Optimal BCG Treatment of Superficial Bladder Cancer as Defined by American Trials

Abstract

Immunotherapy provides an effective alternative approach to chemotherapy in the management of superficial bladder cancer. The first widely used immunotherapy, bacillus Calmette-Guérin (BCG), eradicates residual tumour in one half of patients with carcinoma in situ. Unlike chemotherapy, induction of immunity against transitional cell carcinoma has the potential of protecting patients from tumours which have not yet developed. Controlled trials suggest that BCG immunotherapy reduces disease progression, decreases the need for cystectomy and prolongs survival.

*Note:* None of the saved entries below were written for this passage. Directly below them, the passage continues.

(** The loop: the state when the input is exhausted ([None]) or the
    state before the iteration that raised. *)
Fixpoint loop (lines : list string) (st : state) : state * option exn :=
  match lines with
  | [] => (st, None)
  | ln :: lines' =>
      match step ln st with
      | Ok st' => loop lines' st'
      | Raise e => (st, Some e)
      end
  end.

(** The code after the loop. *)
Definition finish (st : state) : res state :=
  match captions st with
  | [] => Ok st
  | _ :: _ =>
      times' <- (if (List.length (times st) =? 1)%nat
                 then t0 <- item0 (times st) ;;
                      Ok (times st ++ [fadd t0 (of_int 5)])
                 else Ok (times st)) ;;
      st1 <- write_times
               (mkState (isHdr st) (isSbv st) (ts st) times' (captions st)
                  (fout st) (emitted st)) ;;
      Ok (mkState (isHdr st1) (isSbv st1) (ts st1) (times st1) (captions st1)
            (fout st1 ++ captions st1) (emitted st1))
  end.

(** [adjustSbv(finp, fout, ts)]: the final state, whose [fout] is what
    was written, and the exception raised, if any. *)
Definition adjustSbv (finp : list string) (ts : option F)
  : state * option exn :=
  match loop finp (init ts) with
  | (st, Some e) => (st, Some e)
  | (st, None) =>
      match finish st with
      | Ok st' => (st', None)
      | Raise e => (st, Some e)
      end
  end.

(** Consecutive records share a boundary, and the last one ends at [x]. *)
Fixpoint chained_to (l : list caption_record) (x : option F) : Prop :=
  match l with
  | [] => True
  | r1 :: l' =>
      match l' with
      | [] => rec_end r1 = x
      | r2 :: _ => rec_end r1 = rec_start r2 /\ chained_to l' x
      end
  end.

(** The invariant of the loop behind the chaining of records: nothing is
    emitted before the encoding is known, and under Single encoding the
    records emitted so far are chained up to the first pending
    timestamp. *)
Definition chain_inv (st : state) : Prop :=
  match isSbv st with
  | None => emitted st = []
  | Some false => chained_to (emitted st) (nth_error (times st) 0)
  | Some true => True
  end.

(** The state of a run under Single encoding that met no caption text in
    front of the first metadata line: every record emitted has a start
    and an end, and one or two timestamps are pending. *)
Definition single_pairs (st : state) : Prop :=
  isSbv st = Some false /\
  Forall (fun r => List.length (rec_times r) = 2%nat) (emitted st) /\
  (List.length (times st) = 1%nat \/ List.length (times st) = 2%nat).

End Program.

Arguments caption_record F : clear implicits.
Arguments state F : clear implicits.

(** ** Decimal literals

    The number a decimal literal denotes, as an exact fraction. *)

Module Literal.

Definition digit_val (c : ascii) : option Z :=
  let n := code c in
  if ((48 <=? n) && (n <=? 57))%N then Some (Z.of_N n - 48) else None.

Fixpoint digits_val (acc : Z) (s : string) : option Z :=
  match s with
  | EmptyString => Some acc
  | String c s' =>
      match digit_val c with
      | Some d => digits_val (10 * acc + d) s'
      | None => None
      end
  end.

(** An unsigned decimal literal: digits, with at most one point, and at
    least one digit. *)
Definition parse_decimal (s : string) : option Q :=
  match split "." s with
  | [i] =>
      if is_empty i then None
      else match digits_val 0 i with
           | Some a => Some (inject_Z a)
           | None => None
           end
  | [i; f] =>
      if is_empty i && is_empty f then None
      else match digits_val 0 i, digits_val 0 f with
           | Some a, Some b =>
               let p := 10 ^ Z.of_nat (String.length f) in
               Some (Qred (Qmake (a * p + b) (Z.to_pos p)))
           | _, _ => None
           end
  | _ => None
  end.

Definition is_digit_char (c : ascii) : bool :=
  match digit_val c with
  | Some _ => true
  | None => false
  end.

Definition starts_with_digit (s : string) : bool :=
  match s with
  | EmptyString => false
  | String c _ => is_digit_char c
  end.

(** The underscores of a literal, each between two digits, taken out;
    [prev] tells whether the character before was a digit. *)
Fixpoint drop_underscores (prev : bool) (s : string) : option string :=
  match s with
  | EmptyString => Some EmptyString
  | String c s' =>
      if Ascii.eqb c "_" then
        if prev && starts_with_digit s' then drop_underscores false s'
        else None
      else
        match drop_underscores (is_digit_char c) s' with
        | Some r => Some (String c r)
        | None => None
        end
  end.

(** The text in front of the first [e] or [E], and the text after it. *)
Fixpoint split_exp (s : string) : string * option string :=
  match s with
  | EmptyString => (EmptyString, None)
  | String c s' =>
      if Ascii.eqb c "e" || Ascii.eqb c "E" then (EmptyString, Some s')
      else let (m, e) := split_exp s' in (String c m, e)
  end.

Definition parse_digits (s : string) : option Z :=
  if is_empty s then None else digits_val 0 s.

(** An exponent: digits with an optional sign. *)
Definition parse_exponent (s : string) : option Z :=
  match s with
  | EmptyString => None
  | String c r =>
      if Ascii.eqb c "-" then
        match parse_digits r with
        | Some k => Some (- k)
        | None => None
        end
      else if Ascii.eqb c "+" then parse_digits r
      else parse_digits s
  end.

(** An unsigned literal: a decimal with its digits grouped by
    underscores or not, and an optional exponent. *)
Definition parse_number (s : string) : option Q :=
  match drop_underscores false s with
  | None => None
  | Some b =>
      let (m, e) := split_exp b in
      match parse_decimal m with
      | None => None
      | Some q =>
          match e with
          | None => Some q
          | Some ex =>
              match parse_exponent ex with
              | Some k => Some (Qred (q * Qpower (inject_Z 10) k))
              | None => None
              end
          end
      end
  end.

End Literal.

(** ** Floats of 64 bits

    A CPython [float] is a binary64 number of IEEE 754: [spec_float] with
    a mantissa of 53 bits and the exponent 1024 for the infinities.  The
    arithmetic is that of [SpecFloat], rounding to nearest, ties to
    even. *)

Module Binary64.

Definition prec : Z := 53.
Definition emax : Z := 1024.

(** The binary64 number nearest to the fraction [q], ties to even, with
    the sign [neg] in place of the sign of [q]: the quotient of the
    numerator by the denominator, rounded once; the infinity when it is
    out of range. *)
Definition nearest (neg : bool) (q : Q) : spec_float :=
  match Qnum q with
  | Z0 => S754_zero neg
  | n =>
      let '(m, e, l) :=
        SFdiv_core_binary prec emax (Z.abs n) 0 (Zpos (Qden q)) 0 in
      binary_round_aux prec emax neg m e l
  end.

While the optimal BCG treatment schedule remains unknown and may in fact vary from one patient to another, data clearly suggest that a single 6-week induction course is suboptimal. In 150 randomized patients with CIS treated with 120 mg Connaught BCG, Southwest Oncology Group (SWOG) investigators found that just 3 additional weekly treatments at week 12 increased complete response from 70 to 82% (p<0.05). Intravesical BCG is clearly superior to oral BCG, and controlled studies have demonstrated that percutaneous administration is not necessary. While evidence suggests that BCG is the best available treatment for superficial bladder cancer and 95% of patients have no significant toxicity, serious and even fatal toxicity can occur. Sepsis can occur with intravenous absorption and often appears to result from hypersensitivity. Limited clinical and animal model experience suggests that cycloserine improves survival over treatment with isoniazid and rifampicin, but optimal treatment of BCG sepsis is isoniazid 300 mg, rifampicin 600 mg, and prednisolone 40 mg daily.